12. Amateur swing coaches popped up everywhere as Patrick Cantlay appeared painfully slow during Sunday’s final round.
On full shots, he shuffles his feet while looking at the target and waggling the clubhead. But over putts, he remains still with his upper body while doing the same dance routine.
While putting on the 16th and 17th holes, he took six and seven looks at the cup, respectively. Perhaps not surprisingly, those putts did not drop. Playing in the final group, he shot 71 and finished three back.
Is there something going on here?
Cantlay’s first-round scoring average (67.67, second on Tour) is almost four shots lower than in his final rounds (71.13, 100th). He has broken 70 only once on Sunday – and that was in Vegas, where he won with a closing 67.

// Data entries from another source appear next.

(* ===== verification/ResolveThm.v ===== *)
(** * The lists of addresses that [bind] and [connect] resolve

    The system allocates a list for a resolution; the future takes the pointer
    to it, and the iterator frees it.  Here the lists that [bind] and
    [connect] take and free are counted, along whole runs. *)

From S2P Require Import Prelude Prog Extern Win32 Threadpool Context.
From S2P Require Import IoState IoCells Socket IoHandle IoEvent SockAddr SockAddrThm Tcp TcpThm TcpEx.

Section lists.
Context {waker : Type}.
Abbreviation prog := (prog (nact waker) nans).
Abbreviation event := (Prog.event (nact waker) nans).
Implicit Types (tr es : list event).

(** ** The lists a run takes and frees *)

Definition taken_by (e : event) : option Z :=
  match e with
  | Ev a r =>
      match a return nans a → option Z with
      | NAddrs a => match a return sans a → option Z with SStored _ => λ p, Some p | _ => λ _, None end
      | _ => λ _, None
      end r
  end.

(** Whoever frees it. *)
Definition frees (a : nact waker) : option Z :=
  match a with
  | NAddrs a => frees_list a
  | a => match call_of a with Some (FreeAddrInfoExW p) => Some p | _ => None end
  end.
Definition freed_by (e : event) : option Z := let '(Ev a _) := e in frees a.

Definition taken tr : list Z := omap taken_by tr.
Definition freed tr : list Z := omap freed_by tr.

(** The list an iterator owns. *)
Definition owned (iter : ToSocketAddrsIter) : list Z :=
  match iter with FutureIter iter => [addrinfo iter] | _ => [] end.

(** An action that has nothing to do with lists. *)
Definition other (a : nact waker) : Prop :=
  match a with NAddrs a => no_list a | a => frees a = None end.

Lemma taken_app tr es : taken (tr ++ es) = taken tr ++ taken es.
Proof. unfold taken. apply omap_app. Qed.

Lemma freed_app tr es : freed (tr ++ es) = freed tr ++ freed es.
Proof. unfold freed. apply omap_app. Qed.

(** [es] takes [t] and frees [f]. *)
Definition moves_lists es t f : Prop := taken es = t ∧ freed es = f.

Lemma moves_app es1 es2 t1 f1 t2 f2 :
  moves_lists es1 t1 f1 → moves_lists es2 t2 f2 → moves_lists (es1 ++ es2) (t1 ++ t2) (f1 ++ f2).
Proof. intros [<- <-] [<- <-]. split; [apply taken_app|apply freed_app]. Qed.

Lemma other_moves es : all_events other es → moves_lists es [] [].
Proof.
  induction 1 as [|[a r] es Ha _ [IHt IHf]]; [done|].
  assert (taken_by (Ev a r) = None ∧ freed_by (Ev a r) = None) as [Ht Hf].
  { destruct a as [| | | |[]| |]; simpl in *; unfold no_list in Ha; naive_solver. }
  unfold moves_lists, taken, freed in *. cbn [omap list_omap]. by rewrite Ht, Hf.
Qed.

Lemma wlp_other {A} (p : prog A) Q tr :
  within other p → (∀ x es, moves_lists es [] [] → Q x (tr ++ es)) → wlp p Q tr.
Proof. intros Hp HQ. apply (wlp_within other); [done|]. intros x es Hes. by apply HQ, other_moves. Qed.

(** ** Resolving *)

Lemma on_addrs_other {B} (p : Prog.prog (sact waker) sans B) : within no_list p → within other (on_addrs p).
Proof. intros Hp. by apply within_translate. Qed.

Lemma wlp_addrs_poll future (w : waker) (Q : Poll (io_result ToSocketAddrsIter) + fault → list event → Prop) tr :
  (∀ iter es, moves_lists es (owned iter) [] → Q (inl (Ready (Ok iter))) (tr ++ es)) →
  (∀ x es, (∀ iter, x ≠ inl (Ready (Ok iter))) → moves_lists es [] [] → Q x (tr ++ es)) →
  wlp (on_addrs (addrs_poll future w)) Q tr.
Proof.
  intros Hok Hno. unfold on_addrs. destruct future as [a|l|future]; simpl.
  - rewrite <- (app_nil_r tr). by apply Hok.
  - rewrite <- (app_nil_r tr). by apply Hok.
  - apply wlp_translate_bind. unfold resolve_poll. destruct (SockAddr.event future) as [ev|e].
    + apply wlp_translate_bind. apply wlp_other.
      { apply within_translate, within_translate. solve_within. }
      intros [[[[]|e]|]|f] es Hes; simpl; [|by apply Hno..].
      intros p. rewrite <- app_assoc. apply Hok. by apply (moves_app _ _ [] [] [p] []).
    + destruct e; simpl; rewrite <- (app_nil_r tr); by apply Hno.
Qed.

Lemma addrs_drop_other future : within other (on_addrs (waker := waker) (addrs_drop future)).
Proof.
  destruct future as [| |future]; [done..|]. apply on_addrs_other, within_free_all; [done|].
  destruct (SockAddr.event future); [|done]. apply within_translate. solve_within.
Qed.

Context {A : Type} `{!ToSocketAddrs waker A, !ToSocketAddrsLaws waker A} (at_ : net_places) (addr : A).

Lemma wlp_resolve live (Q : io_result ToSocketAddrsIter + fault → list event → Prop) tr :
  (∀ iter es, moves_lists es (owned iter) [] → Q (inl (Ok iter)) (tr ++ es)) →
  (∀ e es, moves_lists es [] [] → Q (inl (Err e)) (tr ++ es)) →
  (∀ f es, Q (inr f) (tr ++ es)) →
  wlp (resolve live at_ addr) Q tr.
Proof.
  intros Hok Herr Hf. apply wlp_bind, wlp_other; [exact (on_addrs_other _ (to_addrs_no_list _ addr))|].
  intros [future|f] es Hes; [|done].
  assert (∀ r es, moves_lists es (match r with Ok iter => owned iter | Err _ => [] end) [] →
    wlp (on_addrs (addrs_drop future) ;;; Ret r) Q (tr ++ es)) as Hend.
  { intros r es1 Hes1. apply wlp_bind, wlp_other; [apply addrs_drop_other|]. intros [[]|f] es2 Hes2; rewrite <- app_assoc; [|done].
    pose proof (moves_app _ _ _ _ _ _ Hes1 Hes2) as Hes12. rewrite !app_nil_r in Hes12. destruct r; [by apply Hok|by apply Herr]. }
  apply wlp_bind. exists (λ tr', ∃ es, tr' = tr ++ es ∧ moves_lists es [] []). split; [by exists es|].
  intros ? (es1 & -> & Hes1) w. rewrite <- app_assoc. do 2 apply wlp_bind.
  assert (moves_lists (es1 ++ [Ev NContext w]) [] []) as Hes1' by (by apply (moves_app _ _ [] [] [] [])).
  apply wlp_addrs_poll.
  - intros iter es2 Hes2. simpl. rewrite <- app_assoc. apply (Hend (Ok iter)).
    by apply (moves_app _ _ [] [] _ []).
  - intros x es2 Hx Hes2. rewrite <- app_assoc. pose proof (moves_app _ _ _ _ _ _ Hes1' Hes2) as Hes12.
    destruct x as [[[iter|e]|]|f]; [by destruct (Hx iter)|by apply (Hend (Err e))| |by apply Hf].
    intros []. eexists. rewrite <- app_assoc. split; [reflexivity|]. by apply (moves_app _ _ [] [] [] []).
Qed.

(** ** [bind] and [connect] *)

Context (sock_addr : SocketAddr → sockaddr) (as_std : Z → Z → option SocketAddr).

(** A run that has returned has freed the lists it has taken: one at most. *)
Definition settled {R} (out : R + fault) tr : Prop :=
  match out with
  | inl _ => ∃ l, moves_lists tr l l ∧ (length l ≤ 1)%nat
  | inr _ => True
  end.

(** The steps that have nothing to do with lists, before and after. *)
Lemma settle_before {R} (p : prog R) (Q : R + fault → list event → Prop) tr :
  within other p → moves_lists tr [] [] →
  (∀ r es, moves_lists es [] [] → Q (inl r) es) → (∀ f es, Q (inr f) es) → wlp p Q tr.
Proof.
  intros Hp Htr HQ Hf. apply wlp_other; [done|]. intros [r|f] es Hes; [|done].
  apply HQ. by apply (moves_app _ _ [] [] [] []).
Qed.

Lemma settle_after {R} (p : prog R) tr l :
  within other p → moves_lists tr l l → (length l ≤ 1)%nat → wlp p settled tr.
Proof.
  intros Hp Htr Hl. apply wlp_other; [done|]. intros [r|f] es Hes; [|done]. exists l. split; [|done].
  pose proof (moves_app _ _ _ _ _ _ Htr Hes) as Hm. by rewrite !app_nil_r in Hm.
Qed.

(** A loop over the addresses of a resolution, which the iterator's drop ends. *)
Lemma settle_addrs {B R} live (k : ToSocketAddrsIter → list SocketAddr → prog B) (rest : B → prog (io_result R)) tr :
  (∀ iter addrs, within other (k iter addrs)) → (∀ b, within other (rest b)) → moves_lists tr [] [] →
  wlp (iter <-? resolve live at_ addr ;; addrs <- on_addrs (for_addrs as_std iter) ;;
       b <- k iter addrs ;; on_addrs (iter_drop iter) ;;; rest b) settled tr.
Proof.
  intros Hk Hrest Htr. apply wlp_bind, wlp_resolve; [| |done].
  2:{ intros e es Hes. exists []. split; [|simpl; lia]. by apply (moves_app _ _ [] [] [] []). }
  intros iter es Hes.
  apply wlp_bind, wlp_other; [apply on_addrs_other; split; [done|]; intros mem; simpl; by destruct (addrs_collect _ _ _ _) as [[[]|]|]|].
  intros [addrs|f] es1 Hes1; [|done]. apply wlp_bind, wlp_other; [done|]. intros [b|f] es2 Hes2; [|done].
  pose proof (moves_app _ _ _ _ _ _ Htr Hes) as H1. pose proof (moves_app _ _ _ _ _ _ H1 Hes1) as H2.
  pose proof (moves_app _ _ _ _ _ _ H2 Hes2) as H3. rewrite !app_nil_r in H3. simpl in H3.
  apply wlp_bind. destruct iter as [o|l|iter]; [by apply (settle_after _ _ []); simpl; [|done|lia]..|].
  simpl. intros []. apply (settle_after _ _ [addrinfo iter]); [done| |simpl; lia].
  by apply (moves_app _ _ [addrinfo iter] [] [] [addrinfo iter]).
Qed.

Lemma try_bind_other s addrs n : within other (try_bind (waker := waker) sock_addr s addrs n).
Proof.
  revert n. induction addrs as [|a addrs IH]; intros n; [done|]. split; [done|]. intros r. simpl.
  by case_decide.
Qed.

#[local] Opaque await.

Lemma try_connect_other live f s ev addrs r n : within other (try_connect (waker := waker) sock_addr live f s ev addrs r n).
Proof.
  revert r n. induction addrs as [|a addrs IH]; intros r n; [done|]. simpl try_connect.
  apply within_bind; [|by intros []]. apply await_within; [done..|]. intros w. apply within_translate.
  solve_within.
Qed.

Lemma new_stream_other pl s ce : within other (new_stream (waker := waker) pl s ce).
Proof.
  apply within_bind; [|by intros []]. apply within_translate. unfold IoHandle.new, IoHandle.drop. solve_within.
Qed.

(** What comes before the resolution. *)
Lemma settle_step {B R} (p : prog B) (k : B → prog (io_result R)) tr :
  within other p → moves_lists tr [] [] → (∀ b tr', moves_lists tr' [] [] → wlp (k b) settled tr') →
  wlp (Prog.bind p k) settled tr.
Proof.
  intros Hp Htr Hk. apply wlp_bind, wlp_other; [done|]. intros [b|f] es Hes; [|done].
  apply Hk. by apply (moves_app _ _ [] [] [] []).
Qed.

Lemma settle_try {B R} (p : prog (io_result B)) (k : B → prog (io_result R)) tr :
  within other p → moves_lists tr [] [] → (∀ b tr', moves_lists tr' [] [] → wlp (k b) settled tr') →
  wlp (x <-? p ;; k x) settled tr.
Proof.
  intros Hp Htr Hk. apply settle_step; [done..|]. intros [b|e] tr' Htr'; [by apply Hk|].
  exists []. split; [done|simpl; lia].
Qed.

Lemma extension_other s g : within other (extension_function (waker := waker) s g).
Proof. solve_within. Qed.

Lemma event_other {B} (p : Prog.prog (hact waker) hans B) :
  within (λ a, frees (NEvent a) = None) p → within other (on_event p).
Proof. intros Hp. by apply within_translate. Qed.

Lemma bind_settles : wlp (Tcp.bind sock_addr as_std at_ addr) settled [].
Proof.
  apply settle_try; [solve_within|done|]. intros s tr Htr.
  apply settle_try; [apply extension_other|done|]. intros f tr1 Htr1.
  apply settle_try; [apply extension_other|done|]. intros g tr2 Htr2.
  apply (settle_addrs [] (λ _ addrs, try_bind sock_addr s addrs 0)); [|solve_within|done].
  intros iter addrs. apply try_bind_other.
Qed.

Lemma connect_settles : wlp (connect sock_addr as_std at_ addr) settled [].
Proof.
  apply settle_step; [solve_within|done|]. intros h tr Htr.
  apply settle_try; [solve_within|done|]. intros s tr1 Htr1.
  apply settle_step; [done|done|]. intros ret tr2 Htr2.
  apply settle_try; [solve_within|done|]. intros [] tr3 Htr3.
  apply settle_try; [apply extension_other|done|]. intros f tr4 Htr4.
  apply settle_try; [apply event_other; solve_within|done|]. intros ev tr5 Htr5.
  unfold with_event. apply wlp_bind. eapply wlp_mono.
  2:{ apply (settle_addrs _ (λ iter addrs, try_connect sock_addr [LIter iter; LEvent ev] f s ev addrs (Err (OsError 0)) 0)); [|  |exact Htr5].
      - intros iter addrs. apply try_connect_other.
      - intros [[[]|e] n]; [|by case_match]. apply within_bind; [by solve_within|]. intros h'. apply new_stream_other. }
  intros [r|e] tr' Hr; [|done]. destruct Hr as (l & Hl & Hn). apply (settle_after _ _ l); [|done..].
  apply within_bind; [|done]. apply event_other. solve_within.
Qed.

(** Whatever addresses they are given, when [bind] and [connect] return they
    have freed every list of addresses that a resolution gave them, once,
    by its head, and nothing else that the system has allocated for a
    resolution; a run takes one list at most. *)
Theorem resolved_list_is_freed_once tr :
  (∀ r, produces (Tcp.bind sock_addr as_std at_ addr) tr (inl r) → freed tr = taken tr ∧ (length (taken tr) ≤ 1)%nat) ∧
  (∀ r, produces (connect sock_addr as_std at_ addr) tr (inl r) → freed tr = taken tr ∧ (length (taken tr) ≤ 1)%nat).
Proof.
  assert (∀ {R} (r : R) tr, settled (inl r) tr → freed tr = taken tr ∧ (length (taken tr) ≤ 1)%nat) as Hs.
  { intros R r t (l & [-> ->] & Hl). done. }
  split; intros r Hp; apply (Hs _ r).
  - exact (wlp_produces _ _ _ _ _ bind_settles Hp).
  - exact (wlp_produces _ _ _ _ _ connect_settles Hp).
Qed.
End lists.

Lemma resolved_list_is_freed_once_witness :
  let p := connect raw_addr as_std places0 ([97], 80) in
  let tr := (run_of two_nodes second_accepts p).1 in
  (∃ r, produces p tr (inl r)) ∧ taken tr = [list_at] ∧ freed tr = taken tr ∧ (length (taken tr) ≤ 1)%nat.
Proof.
  intros p tr.
  assert (produces p tr (run_of two_nodes second_accepts p).2) as Hp by (apply run_of_produces; vm_compute; reflexivity).
  assert (match (run_of two_nodes second_accepts p).2 with inl _ => true | _ => false end = true) as Hret
    by (vm_compute; reflexivity).
  assert (taken tr = [list_at]) as Ht by (vm_compute; reflexivity).
  destruct (run_of two_nodes second_accepts p).2 as [r|]; [|discriminate Hret].
  split; [by exists r|]. split; [exact Ht|].
  exact (proj2 (resolved_list_is_freed_once (A := str * Z) places0 ([97], 80) raw_addr as_std tr) r Hp).
Defined.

Cantlay has incredible potential, but this is just one example of smart golf people believing he’d be better suited with a quicker routine:
... absolutely. He will become an even better player when he sharpens his pre-shot routine.— Richard Zokol (@RichardZokol) February 18, 2018
Billy Hurley III put together one of the most epic campaign ads of all time, but did he release it too late?!
That’s the only reasonable explanation for why Hurley wasn’t elected as the next Player Advisory Council chairman on the PGA Tour.
Hurley’s ad went viral, logging more than 750,000 views on Twitter, but he released it the day before the election. Maybe most Tour players already cast their votes.
Maybe next time, #GoldenMan.
This week's award winners ...
Peaking For Augusta?: Phil Mickelson. Well, well, well, Phil recorded a third consecutive top-6 finish, the first time he’s done that in 11 years. One massive hurdle remains – putting together four good rounds for his first win in nearly five wins – but he’s absolutely getting closer.
Count Yo’ Money: Kevin Na. With a runner-up at Riviera, the 34-year-old has now crossed $25 million in earnings despite notching just one win in his Tour career.
Changes Coming?: Augusta National’s fifth hole. Site plans were filed last month that show the 445-yard par 4 could be pushed back another 25 to 30 yards, the Augusta Chronicle reported. It’s a short- to mid-iron approach right now, but we’d rather see them address the severe undulations on the green.
Nice Goin’, Rook: Jin Young Ko. She went wire to wire to win in her first start as an LPGA member, at the Australian Open. She’s just the second to accomplish the feat, joining Beverly Hanson (1951). Of course, the 22-year-old Ko also won last fall, but at the time she wasn’t an official member. The check still cleared, though.
Stay Hot: Joost Luiten. He made 21 birdies in his last 54 holes to hold off Chris Wood and win the European Tour event in Oman.
Blown Fantasy Pick of the Week: Paul Casey. Seemed an easy pick, after a playoff loss at Riviera in 2015 and after recording a tie for eighth at Pebble that was his 12th top-20 in his last 13 starts. Instead, he needed to birdie his final hole to make the cut on the number, then continued to tread water on the weekend, eventually finishing 49th. Sigh.